Give back an exact copy of the lines in the records below, from the line that has "active_role self (turn_no s) = Some r /\" through the line that has "- rewrite I4. now apply dict_update_turn.", and nothing besides.

(Stored data entries)
# # # # #
(** *** The invariant of the loop *)

(** A completed turn, read off [turn_body]. *)
Lemma step_inv self li rid s s' :
  step self li rid s s' ->
  exists p r ci k result,
    let n := length (_chat_group_roles self) in
    let input := dict_set ci k (VList (conversation_history (locals s))) in
    active_proxy self (turn_no s) = Some p /\
    active_role self (turn_no s) = Some r /\
    nth_error (batch_inputs (locals s)) (turn_no s mod n) = Some ci /\
    conversation_history_key_of (inputs_mapping r) = Some k /\
    exec_line_async p input li rid (world s) = (world s', inr result) /\
    turn_no s' = S (turn_no s) /\
    calls s' = calls s ++ [EvExec p input li rid (inr result)] /\
    stopped s' = stop_matched r result /\
    batch_inputs (locals s') =
      list_set (batch_inputs (locals s)) (turn_no s mod n) input /\
    conversation_history (locals s') =
      conversation_history (locals s) ++ [turn_record r result] /\
    outputs (locals s') =
      dict_update (outputs (locals s))
        [(KInt (Z.of_nat (turn_no s)), turn_record r result)] /\
    aggregation_inputs_ (locals s') =
      dict_update (aggregation_inputs_ (locals s))
        [(KInt (Z.of_nat (turn_no s)), VDict (aggregation_inputs result))] /\
    current_line_result (locals s') = Some result.
Proof.
  intros H. destruct H as [s max_turn w' evs l' b HM Hlt Hs Hb].
  apply turn_body_cases in Hb.
  destruct Hb as [(_ & _ & (e & He) & _) | Hb]; [discriminate|].
  destruct Hb as (p & r & ci & k & out & Hn & Hp & Hr & Hci & Hk & Hb).
  cbv zeta in Hb. destruct Hb as (Hx & -> & Hout).
  destruct out as [e|result]; [discriminate|].
  destruct Hout as (l1 & E & Hb1 & Hh & Ho & Ha & Hc).
  injection E as -> ->.
  exists p, r, ci, k, result. cbv zeta. simpl.
  repeat split; auto.
Qed.

Lemma init_sched_inv self li rid batch w :
  sched_inv self li rid (init_state batch w).
Proof.
  unfold sched_inv, init_state. simpl.
  repeat split; auto. intros t Ht. lia.
Qed.

Lemma step_sched_inv self li rid s s' :
  step self li rid s s' ->
  sched_inv self li rid s -> sched_inv self li rid s'.
Proof.
  intros Hstep Hinv.
  assert (Hs : stopped s = false) by (destruct Hstep; assumption).
  apply step_inv in Hstep.
  destruct Hstep as (p & r & ci & k & result & Hstep). cbv zeta in Hstep.
  destruct Hstep as
    (Hp & Hr & Hci & Hk & Hx & Ht & Hc & Hst & Hb & Hh & Ho & Ha & Hl).
  unfold sched_inv in *. cbv zeta in *.
  destruct Hinv as (I1 & I2 & I3 & I4 & I5 & I6 & I7 & I8 & I9).
  rewrite Ht, Hc, Hh, Ho, Ha, Hl, Hst.
  rewrite exec_results_app. simpl exec_results.
  repeat split.
  - rewrite length_app. simpl. lia.
  - rewrite length_app. simpl. lia.
  - rewrite length_app. simpl. lia.
  - rewrite I4. now apply dict_update_turn.
  - rewrite I5, map_app. simpl map. apply dict_update_turn.
    now rewrite length_map.
  - now rewrite last_result_snoc.
  - rewrite turns_without_stop_app, I7, Hs, I1. simpl.
    rewrite Hr. now rewrite andb_true_r.
  - rewrite removelast_last, I7, Hs. reflexivity.
  - intros t Hlt. destruct (Nat.eq_dec t (turn_no s)) as [->|Hne].
    + exists p, r, (dict_set ci k (VList (conversation_history (locals s)))),
        result, k.
      repeat split; auto.
      * rewrite nth_error_app2 by lia. now rewrite I1, Nat.sub_diag.
      * rewrite nth_error_app2 by lia. now rewrite I2, Nat.sub_diag.
      * rewrite nth_error_app2 by lia. now rewrite I3, Nat.sub_diag.
      * rewrite dict_get_set_same. rewrite firstn_app, <- I3 at 1.
        rewrite firstn_all. rewrite I3, Nat.sub_diag. simpl.
        now rewrite app_nil_r.
    + destruct (I9 t ltac:(lia))
        as (p0 & r0 & input0 & result0 & k0 &
            J1 & J2 & J3 & J4 & J5 & J6 & J7 & J8).
      exists p0, r0, input0, result0, k0.
      repeat split; auto.
      * rewrite nth_error_app1 by lia. exact J1.
      * rewrite nth_error_app1 by lia. exact J2.
      * rewrite nth_error_app1 by lia. exact J5.
      * rewrite J7. rewrite firstn_app.
        replace (t - length (conversation_history (locals s))) with 0 by lia.
        simpl. now rewrite app_nil_r.
      * match goal with
        | Hstop : stop_matched r0 result0 = true |- _ =>
            destruct (J8 Hstop) as [_ Hstopped]; congruence
        end.
      * match goal with
        | Hstop : stop_matched r0 result0 = true |- _ =>
            destruct (J8 Hstop) as [_ Hstopped]; congruence
        end.
Qed.

Lemma steps_sched_inv self li rid s s' :
  steps self li rid s s' ->
  sched_inv self li rid s -> sched_inv self li rid s'.
Proof.
  intros H Hinv. induction H; [assumption|].
  eapply step_sched_inv; eauto.
Qed.

Lemma list_set_length (A : Type) (l : list A) : forall n a,
  length (list_set l n a) = length l.
Proof.
  induction l as [|x l IH]; intros [|n] a; simpl; auto.
Qed.

Lemma steps_batch_length self li rid s s' :
  steps self li rid s s' ->
  length (batch_inputs (locals s')) = length (batch_inputs (locals s)).
Proof.
  induction 1 as [|s1 s2 _ IH Hstep]; [reflexivity|].
  apply step_inv in Hstep.
  destruct Hstep as (p & r & ci & k & result & Hstep). cbv zeta in Hstep.
  destruct Hstep as (_ & _ & _ & _ & _ & _ & _ & _ & Hb & _).
  now rewrite Hb, list_set_length.
Qed.

(** *** Resolving the inputs of the roles *)

Lemma py_in_count x l : py_in x l = negb (py_count x l =? 0).
Proof.
  unfold py_in, py_count.
  induction l as [|e l IH]; simpl; [reflexivity|].
  destruct (py_eqb e x); simpl; auto.
Qed.

(** A role that passed the check has a key bound to the history. *)
Lemma history_key_found mapping :
  py_in (VStr CONVERSATION_HISTORY_EXPRESSION) (dict_values mapping) = true ->
  exists k, conversation_history_key_of mapping = Some k.
Proof.
  unfold conversation_history_key_of, py_in, dict_values.
  induction mapping as [|[k v] mapping IH]; simpl; [discriminate|].
  destruct (py_eqb v (VStr CONVERSATION_HISTORY_EXPRESSION)); simpl.
  - intros _. now exists k.
  - exact IH.
Qed.

(** How resolving the inputs of one role ends. *)
Lemma process_role_inputs_cases self inputs r acc w w' evs res :
  process_role_inputs self inputs r acc w = (w', evs, res) ->
  evs = [] /\
  match res with
  | inr batch =>
      history_bindings r = 1 /\ exists d, batch = acc ++ [d]
  | inl e =>
      (history_bindings r = 0 /\ w' = w /\
       e = MissingConversationHistoryExpression (role r) (name r)) \/
      (1 < history_bindings r /\ w' = w /\
       e = MultipleConversationHistoryInputsMapping (role r) (name r)) \/
      (history_bindings r = 1 /\
       (process_batch_inputs_line r (_max_lines_count self) inputs w
        = (w', inl e) \/
        exists w1 d,
          process_batch_inputs_line r (_max_lines_count self) inputs w
          = (w1, inr d) /\
          apply_default_value_for_input r d w1 = (w', inl e)))
  end.
Proof.
  unfold process_role_inputs, history_bindings. rewrite py_in_count.
  set (c := py_count _ _). rewrite negb_involutive.
  destruct (c =? 0) eqn:E0.
  { apply Nat.eqb_eq in E0. unfold raise.
    intro H. injection H as <- <- <-. auto. }
  apply Nat.eqb_neq in E0.
  destruct (1 <? c) eqn:E1.
  { apply Nat.ltb_lt in E1. unfold raise.
    intro H. injection H as <- <- <-. split; [reflexivity|].
    right. left. auto. }
  apply Nat.ltb_ge in E1. assert (Hc : c = 1) by lia.
  unfold bind, call, ret.
  destruct (process_batch_inputs_line r _ inputs w) as [w1 [e|d]] eqn:Ep.
  { intro H. injection H as <- <- <-. split; [reflexivity|].
    right. right. auto. }
  destruct (apply_default_value_for_input r d w1) as [w2 [e|d']] eqn:Ea.
  { intro H. injection H as <- <- <-. split; auto.
    right. right. split; auto. right. now exists w1, d. }
  intro H. injection H as <- <- <-. split; auto. split; auto. now exists d'.
Qed.

Lemma process_batch_loop self inputs roles : forall acc w w' evs res,
  for_each roles (process_role_inputs self inputs) acc w = (w', evs, res) ->
  evs = [] /\
  match res with
  | inr batch =>
      length batch = length acc + length roles /\
      Forall (fun r => history_bindings r = 1) roles
  | inl e =>
      exists before r after w1 w2 acc1,
        roles = before ++ r :: after /\
        Forall (fun r => history_bindings r = 1) before /\
        process_role_inputs self inputs r acc1 w1 = (w2, [], inl e)
  end.
Proof.
  induction roles as [|r roles IH]; intros acc w w' evs res H; simpl in H.
  - unfold ret in H. injection H as <- <- <-. simpl. auto.
  - apply bind_inv in H.
    destruct H as [(e & Hb & ->) | (w1 & t1 & acc1 & t2 & Hb & Hk & ->)].
    + pose proof (process_role_inputs_cases _ _ _ _ _ Hb) as [-> _].
      split; auto. exists [], r, roles, w, w', acc. simpl. auto.
    + pose proof (process_role_inputs_cases _ _ _ _ _ Hb) as (-> & Hc & d & ->).
      apply IH in Hk. destruct Hk as [-> Hk]. split; auto.
      destruct res as [e|batch].
      * destruct Hk as (before & r' & after & wa & wb & acc' & -> & Hall & Hr).
        exists (r :: before), r', after, wa, wb, acc'. simpl. auto.
      * destruct Hk as [Hlen Hall]. rewrite length_app in Hlen. simpl in *.
        split; [lia|]. constructor; auto.
Qed.

(** [_process_batch_inputs] calls no executor; when it returns, there is
    one resolved input per role and every role binds the history once. *)
Lemma process_batch_inputs_spec self inputs w w' evs res :
  _process_batch_inputs self inputs w = (w', evs, res) ->
  evs = [] /\
  match res with
  | inr batch =>
      length batch = length (_chat_group_roles self) /\
      Forall (fun r => history_bindings r = 1) (_chat_group_roles self)
  | inl e =>
      exists before r after w1 w2 acc1,
        _chat_group_roles self = before ++ r :: after /\
        Forall (fun r => history_bindings r = 1) before /\
        process_role_inputs self inputs r acc1 w1 = (w2, [], inl e)
  end.
Proof.
  unfold _process_batch_inputs. intro H.
  apply process_batch_loop in H. exact H.
Qed.

(** With a role that does not bind the history exactly once,
    [_process_batch_inputs] raises. *)
Lemma process_batch_inputs_bad self inputs w :
  forallb (fun r => history_bindings r =? 1) (_chat_group_roles self) = false ->
  exists w' e, _process_batch_inputs self inputs w = (w', [], inl e).
Proof.
  intro Hbad.
  destruct (_process_batch_inputs self inputs w) as [[w' evs] res] eqn:E.
  pose proof (process_batch_inputs_spec _ _ _ E) as [-> H].
  destruct res as [e|batch]; [now exists w', e|].
  destruct H as [_ Hall]. exfalso.
  assert (forallb (fun r => history_bindings r =? 1)
                  (_chat_group_roles self) = true); [|congruence].
  apply forallb_forall. intros r Hin.
  rewrite Forall_forall in Hall. apply Nat.eqb_eq. auto.
Qed.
# # # # #
● **REPLY**
    active_role self (turn_no s) = Some r /\
    nth_error (batch_inputs (locals s)) (turn_no s mod n) = Some ci /\
    conversation_history_key_of (inputs_mapping r) = Some k /\
    exec_line_async p input li rid (world s) = (world s', inr result) /\
    turn_no s' = S (turn_no s) /\
    calls s' = calls s ++ [EvExec p input li rid (inr result)] /\
    stopped s' = stop_matched r result /\
    batch_inputs (locals s') =
      list_set (batch_inputs (locals s)) (turn_no s mod n) input /\
    conversation_history (locals s') =
      conversation_history (locals s) ++ [turn_record r result] /\
    outputs (locals s') =
      dict_update (outputs (locals s))
        [(KInt (Z.of_nat (turn_no s)), turn_record r result)] /\
    aggregation_inputs_ (locals s') =
      dict_update (aggregation_inputs_ (locals s))
        [(KInt (Z.of_nat (turn_no s)), VDict (aggregation_inputs result))] /\
    current_line_result (locals s') = Some result.
Proof.
  intros H. destruct H as [s max_turn w' evs l' b HM Hlt Hs Hb].
  apply turn_body_cases in Hb.
  destruct Hb as [(_ & _ & (e & He) & _) | Hb]; [discriminate|].
  destruct Hb as (p & r & ci & k & out & Hn & Hp & Hr & Hci & Hk & Hb).
  cbv zeta in Hb. destruct Hb as (Hx & -> & Hout).
  destruct out as [e|result]; [discriminate|].
  destruct Hout as (l1 & E & Hb1 & Hh & Ho & Ha & Hc).
  injection E as -> ->.
  exists p, r, ci, k, result. cbv zeta. simpl.
  repeat split; auto.
Qed.

Lemma init_sched_inv self li rid batch w :
  sched_inv self li rid (init_state batch w).
Proof.
  unfold sched_inv, init_state. simpl.
  repeat split; auto. intros t Ht. lia.
Qed.

Lemma step_sched_inv self li rid s s' :
  step self li rid s s' ->
  sched_inv self li rid s -> sched_inv self li rid s'.
Proof.
  intros Hstep Hinv.
  assert (Hs : stopped s = false) by (destruct Hstep; assumption).
  apply step_inv in Hstep.
  destruct Hstep as (p & r & ci & k & result & Hstep). cbv zeta in Hstep.
  destruct Hstep as
    (Hp & Hr & Hci & Hk & Hx & Ht & Hc & Hst & Hb & Hh & Ho & Ha & Hl).
  unfold sched_inv in *. cbv zeta in *.
  destruct Hinv as (I1 & I2 & I3 & I4 & I5 & I6 & I7 & I8 & I9).
  rewrite Ht, Hc, Hh, Ho, Ha, Hl, Hst.
  rewrite exec_results_app. simpl exec_results.
  repeat split.
  - rewrite length_app. simpl. lia.
  - rewrite length_app. simpl. lia.
  - rewrite length_app. simpl. lia.
  - rewrite I4. now apply dict_update_turn.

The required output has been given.